Segment Start: Exercise inputs

(* ===== verification/AddressSpaceExternal.v ===== *)
(** * External calls

    Before an external function is called the concrete bytes of the objects
    are copied to the addresses that the program has for them; after the call
    the bytes that changed are copied back, into copies of the object states
    that other address spaces share.  Only the concrete store of an object is
    copied: the masks, the known symbolic bytes and the list of updates stay.
    [external_call_correct] states what reads see of the bytes copied back,
    and where the places that have a byte no longer agree. *)

From stdpp Require Import sorting.
From S2P Require Import Prelude ImmutableTree ExprData ExprCreate Constraints Solver TimingSolver ExprSem ExprBool ExprArith ExprBits ExprSpec Memory MemorySpec AddressSpace AddressSpaceShare AddressSpaceResolve.

(** The objects have their bytes, and states of their own. *)
Record concrete_space (h : Heap) (sp : AddressSpace) : Prop := {
  cc_map : map_ok (objects sp);
  cc_disjoint : disjoint_objects (objects sp);
  cc_state : forall x, x ∈ bindings (objects sp) -> exists os, states h !! x.2 = Some os /\
    Z.of_nat (length (concreteStore os)) = mo_size x.1 /\ size os = mo_size x.1;
  cc_distinct : forall x y, x ∈ bindings (objects sp) -> y ∈ bindings (objects sp) -> x.2 = y.2 -> x = y;
  cc_fresh : forall p, is_Some (states h !! p) -> p < next_state h
}.

Lemma all_objects_ok sp : map_ok (objects sp) -> all_objects sp = Ret (bindings (objects sp)).
Proof. intros Hm. by apply (ITree.iteration_complete fst MemoryObjectLT null_pair (objects sp)). Qed.

Lemma store_bytes_all os mo :
  Z.of_nat (length (concreteStore os)) = mo_size mo -> store_bytes_of os (mo_size mo) = Ret (concreteStore os).
Proof. intros E. unfold store_bytes_of. rewrite (proj2 (Z.leb_le _ _)) by lia. f_equal. apply take_ge. lia. Qed.

(** ** Bytes in memory *)

Lemma peek_ext raw raw' a n : (forall x, a <= x < a + n -> raw' x = raw x) -> peek_bytes raw' a n = peek_bytes raw a n.
Proof. intros He. unfold peek_bytes. apply list_fmap_ext. intros i x [-> Hi]%lookup_seqZ. apply He. lia. Qed.

Lemma length_peek raw a n : 0 <= n -> Z.of_nat (length (peek_bytes raw a n)) = n.
Proof. intros Hn. unfold peek_bytes. rewrite length_fmap, length_seqZ. lia. Qed.
(* ===== verification/AddressSpaceExample.v ===== *)
(** * Two states that share an object

    A state writes to an object and forks; the copy writes to the object at a
    symbolic offset.  On this script, and on two objects that one pointer may
    point into, the theorems on address spaces apply. *)

From S2P Require Import Prelude ImmutableTree ExprData ExprCreate ExprSem ExprBool ExprArith ExprBits ExprSpec ExprOrder ExprHeap ExprRebuild ExprNodes ExprVisitor Constraints ExprEval ExprReads Solver SolverRange SolverExample TimingSolver Memory MemorySpec MemoryBytes MemoryValues MemoryObjects MemoryExample AddressSpace AddressSpaceShare AddressSpaceResolve AddressSpaceExternal.

Module SharedObject.
Import MemoryExample.

Definition script : list step :=
  [Bind 0 mo None; WriteAt 0 mo (at_const 0) word; Fork 0; Constrain 1 inside; WriteAt 1 mo at_byte (ex_byte 1);
   ReadAt 0 mo (at_const 0) 32; ReadAt 1 mo at_byte 8; ReadAt 1 mo (at_const 4) 32].

(** The first state still reads what it wrote; the second reads its byte. *)
Example script_reads :
  (r ← run true script (first_world arrays); Ret (map (eval (bytes_are 2 255)) r.1)) = Ret [16909060; 255; 0].
Proof. by vm_compute. Qed.

Lemma const_offset (D : assignment -> Prop) n w :
  (exists rho, D rho) -> 0 <= n < 8 -> access_in 8 w n -> offset_valid D 8 w (at_const n).
Proof.
  intros HD Hn Hin. split; [|done| |left; by eexists].
  - apply denotes_self; [|done]. split; [done|]. simpl. lia.
  - intros rho _. change (eval rho (at_const n)) with n. by rewrite Z.mod_small by lia.
Qed.

Definition child (rho : assignment) : Prop := True /\ inside rho.

Lemma child_inside w : offset_valid inside 8 w at_byte -> offset_valid child 8 w at_byte.
Proof.
  intros [O1 O2 O3 O4]. split; [|destruct O2 as [rho ?]; by exists rho|by intros rho [_ Hr]; apply O3|done].
  destruct O1 as [D1 D2 D3 D4]. split; [done|done|..]; intros rho [_ Hr]; auto.
Qed.

Lemma word_store (D : assignment -> Prop) : (exists rho, D rho) -> access_valid D 8 (Store (at_const 0) word).
Proof. intros HD. split; [by split|split; [done|split; [right; by exists 4|by apply const_offset]]]. Qed.

Lemma script_ok : script_valid script (first_memory (fun _ => True)).
Proof.
  assert (Hsat : exists rho, child rho) by (exists (bytes_are 0 0); split; [done|exact inside_zero]).
  assert (Hany : exists rho : assignment, True) by (by exists (bytes_are 0 0)).
  refine (conj _ (conj _ (conj _ (conj _ (conj _ (conj _ (conj _ (conj _ I)))))))); cbn [spec_exec snd step_valid].
  - split_and!; [by eexists|done|done|done].
  - eexists _, _. split; [reflexivity|]. split; [reflexivity|]. by apply word_store.
  - by eexists.
  - by eexists.
  - eexists _, _. split; [reflexivity|]. split; [reflexivity|].
    split; [by apply ex_byte_wf|split; [done|split; [right; by exists 1|by apply child_inside, at_byte_valid]]].
  - eexists _, _. split; [reflexivity|]. split; [reflexivity|]. split; [right; by exists 4|by apply const_offset].
  - eexists _, _. split; [reflexivity|]. split; [reflexivity|]. split; [right; by exists 1|by apply child_inside, at_byte_valid].
  - eexists _, _. split; [reflexivity|]. split; [reflexivity|]. split; [right; by exists 4|by apply const_offset].
Qed.

Lemma copy_on_write_refines_witness :
  exists es w, run true script (first_world arrays) = Ret (es, w) /\
    Forall2 reads_as es (spec_run script (first_memory (fun _ => True))).
Proof. exact (copy_on_write_refines true arrays (fun _ => True) script arrays_ok eq_refl script_ok). Defined.

End SharedObject.

Module TwoObjects.
Import Enumeration.
#[local] Existing Instances universe options divz solver solver_spec.
Instance target : TargetContext := {| isLittleEndian := true; getPointerWidth := 64 |}.

Lemma two_objects_option : @ConstArrayOpt options = false.
Proof. done. Qed.

(** A symbolic byte below ten, as an index from the start of the first object. *)
Definition pointer : Expr := Binary Kind.Add (Constant (mkConst 65536 64)) (ZExt x 64).
Definition first : MemoryObject := mkMO 1 65536 4 8 false.
Definition second : MemoryObject := mkMO 2 65544 8 8 false.
Definition far : MemoryObject := mkMO 3 131072 16 8 false.

Definition add (x : ObjectPair) (m : MemoryMap) : MemoryMap := ITree.replace fst MemoryObjectLT null_pair x m.
Definition space : AddressSpace := mkSpace 1 (add (far, 3) (add (second, 2) (add (first, 1) ITree.terminator))).

Definition never_expires (x : ObjectPair) : bool := false.

Example pointer_resolves :
  resolve true true 20 [small] never_expires space pointer [] 0 () = Ret (Some (false, [(first, 1); (second, 2)]), ()) /\
  resolveOne true true 20 [small] space pointer () = Ret (Some (Some (first, 1)), ()).
Proof. by vm_compute. Qed.

(** The limit of one object is not kept: a list of one object is only tested
    for being the whole answer. *)
Example limit_one_ignored :
  resolve true true 20 [small] never_expires space pointer [] 1 () = Ret (Some (false, [(first, 1); (second, 2)]), ()).
Proof. by vm_compute. Qed.

(** With a limit of two the resolution stops there, and is incomplete. *)
Example limit_two_kept :
  resolve true true 20 [small] never_expires space pointer [] 2 () = Ret (Some (true, [(first, 1); (second, 2)]), ()).
Proof. by vm_compute. Qed.

Lemma space_map : map_ok (objects space).
Proof. repeat apply replace_ok. by split; constructor. Qed.

Lemma space_bindings x : x ∈ bindings (objects space) -> x = (first, 1) \/ x = (second, 2) \/ x = (far, 3).
Proof.
  change (bindings (objects space)) with [(first, 1); (second, 2); (far, 3)].
  rewrite !elem_of_cons. intros [?|[?|[?|?%elem_of_nil]]]; auto. done.
Qed.

Lemma space_disjoint : disjoint_objects (objects space).
Proof.
  intros x y Hx%space_bindings Hy%space_bindings. destruct Hx as [->|[->| ->]], Hy as [->|[->| ->]]; simpl; lia.
Qed.

Lemma space_placed x : x ∈ bindings (objects space) -> placed x.1.
Proof. intros [->|[->| ->]]%space_bindings; by split. Qed.

Lemma pointer_askable : askable true (mkQuery [small] pointer).
Proof.
  split; [apply small_constraints| |apply small_feasible]. split.
  - cbn. pose proof (good_wf _ x_good). cbn in *. unfold wf_const, wf_width in *. cbn in *. intuition (done || lia).
  - cbn. unfold ExprVisitor.read_ok. split_and!; done.
Qed.

Lemma resolveOne_correct_witness :
  eventually (fun n => sat (S:=unit) solver_inv solver_fails (resolveOne true true n [small] space pointer) (fun r =>
    match r with
    | Some x => found [small] pointer space x
    | None => forall x, x ∈ bindings (objects space) -> never [small] pointer (points_into x.1)
    end)).
Proof.
  exact (resolveOne_correct two_objects_option true true [small] pointer pointer_askable eq_refl space
    space_map space_disjoint space_placed ltac:(by vm_compute)).
Defined.

Lemma resolve_complete_witness :
  eventually (fun n => sat (S:=unit) solver_inv solver_fails (resolve true true n [small] never_expires space pointer [] 0)
    (fun r => resolved (S:=unit) [small] pointer space never_expires 0 r.1 r.2)).
Proof.
  exact (resolve_complete two_objects_option true true [small] pointer pointer_askable eq_refl space
    space_map space_disjoint space_placed ltac:(by vm_compute) never_expires 0).
Defined.

(** ** A call *)

(** The space owns the state of the first object only. *)
Definition object_states : Heap :=
  mkHeap (<[1 := with_owner 1 (blank_object first None)]> (<[2 := blank_object second None]>
    (<[3 := blank_object far None]> ∅))) 4.

(** The call writes 7 to the second byte of the second object. *)
Definition call (raw : Z -> Z) : Z -> Z := fun a => if a =? 65545 then 7 else raw a.

Example call_changes :
  match copyOutConcretes 4096 object_states space (fun _ => 255) with
  | Ret (pages, raw) =>
      pages = 3 /\
      match copyInConcretes (call raw) object_states space with
      | Ret (Some (h, sp)) =>
          findObject sp first = Some 1 /\ findObject sp second = Some 4 /\
          option_map concreteStore (states h !! 2) = Some [0; 0; 0; 0; 0; 0; 0; 0] /\
          option_map concreteStore (states h !! 4) = Some [0; 7; 0; 0; 0; 0; 0; 0]
      | _ => False
      end
  | Stop _ => False
  end.
Proof. vm_compute. auto. Qed.

Lemma object_states_ok : concrete_space object_states space.
Proof.
  split; [apply space_map|apply space_disjoint| | |].
  - intros x [->|[->| ->]]%space_bindings; by eexists.
  - intros x y [->|[->| ->]]%space_bindings [->|[->| ->]]%space_bindings; done.
  - intros p [os E]. simpl in *. repeat (apply lookup_insert_Some in E as [[<- _]|[_ E]]; [lia|]). by rewrite lookup_empty in E.
Qed.

(** What the call leaves in memory. *)
Definition left_memory (a : Z) : Z := if a =? 65545 then 7 else 0.

Lemma second_ok (D : assignment -> Prop) : object_ok D (fun _ _ => 0) (blank_object second None).
Proof. by apply blank_object_ok. Qed.

(** After the call the second byte of the second object is 7. *)
Lemma external_call_correct_witness :
  exists h' sp' p' os', copyInConcretes left_memory object_states space = Ret (Some (h', sp')) /\
    (second, p') ∈ bindings (objects sp') /\ states h' !! p' = Some os' /\
    exists V, object_ok (fun _ => True) V os' /\ forall rho, V rho 1 = 7.
Proof.
  destruct (external_call_correct 4096 object_states space (fun _ => 255) object_states_ok) as (pages & raw1 & _ & _ & Hin).
  destruct (Hin left_memory) as (h' & sp' & E & _ & _ & Hobj).
  - intros a. unfold left_memory. destruct (a =? 65545); lia.
  - intros x os [->|[->| ->]]%space_bindings [= <-] _ [=].
  - destruct (Hobj second 2 (blank_object second None)) as (p' & os' & Hb & Es & _ & Hok);
      [change (bindings (objects space)) with [(first, 1); (second, 2); (far, 3)]; set_solver|reflexivity|reflexivity|].
    destruct (Hok (fun _ => True) _ (second_ok _)) as [Hret _].
    exists h', sp', p', os'. split; [exact E|]. split; [exact Hb|]. split; [exact Es|].
    eexists. split; [apply Hret|intros rho; reflexivity]. intros i _ [_ [=]].
Defined.

(** The same after a read at a symbolic offset has flushed the object: a read
    at the constant offset 1 gives the new byte, a read at a symbolic offset
    that is 1 the old one. *)
Definition flushed_states : outcome Heap :=
  os ← flushRangeForRead (blank_object second None) 0 8; Ret (set_state object_states 2 os).

Definition after_call (f : ObjectState -> outcome (Expr * ObjectState * ArrayCache)) : outcome Expr :=
  h ← flushed_states;
  r ← copyInConcretes left_memory h space;
  match r with
  | Some (h, sp) =>
      p ← of_option MemError (findObject sp second);
      os ← of_option MemError (states h !! p);
      '(e, _, _) ← f os;
      Ret e
  | None => Stop AssertFail
  end.

Example flushed_byte_split :
  (e ← after_call (fun os => read8 os MemoryExample.arrays 1); Ret (eval (byte_is 1) e)) = Ret 7 /\
  (e ← after_call (fun os => read8_at os MemoryExample.arrays (ZExt x 32)); Ret (eval (byte_is 1) e)) = Ret 0.
Proof. by vm_compute. Qed.

End TwoObjects.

Segment End: Exercise inputs

Exercise prompt
Please copy every line from the entries that includes the word "findObject".

Answer box
          findObject sp first = Some 1 /\ findObject sp second = Some 4 /\
      p ← of_option MemError (findObject sp second);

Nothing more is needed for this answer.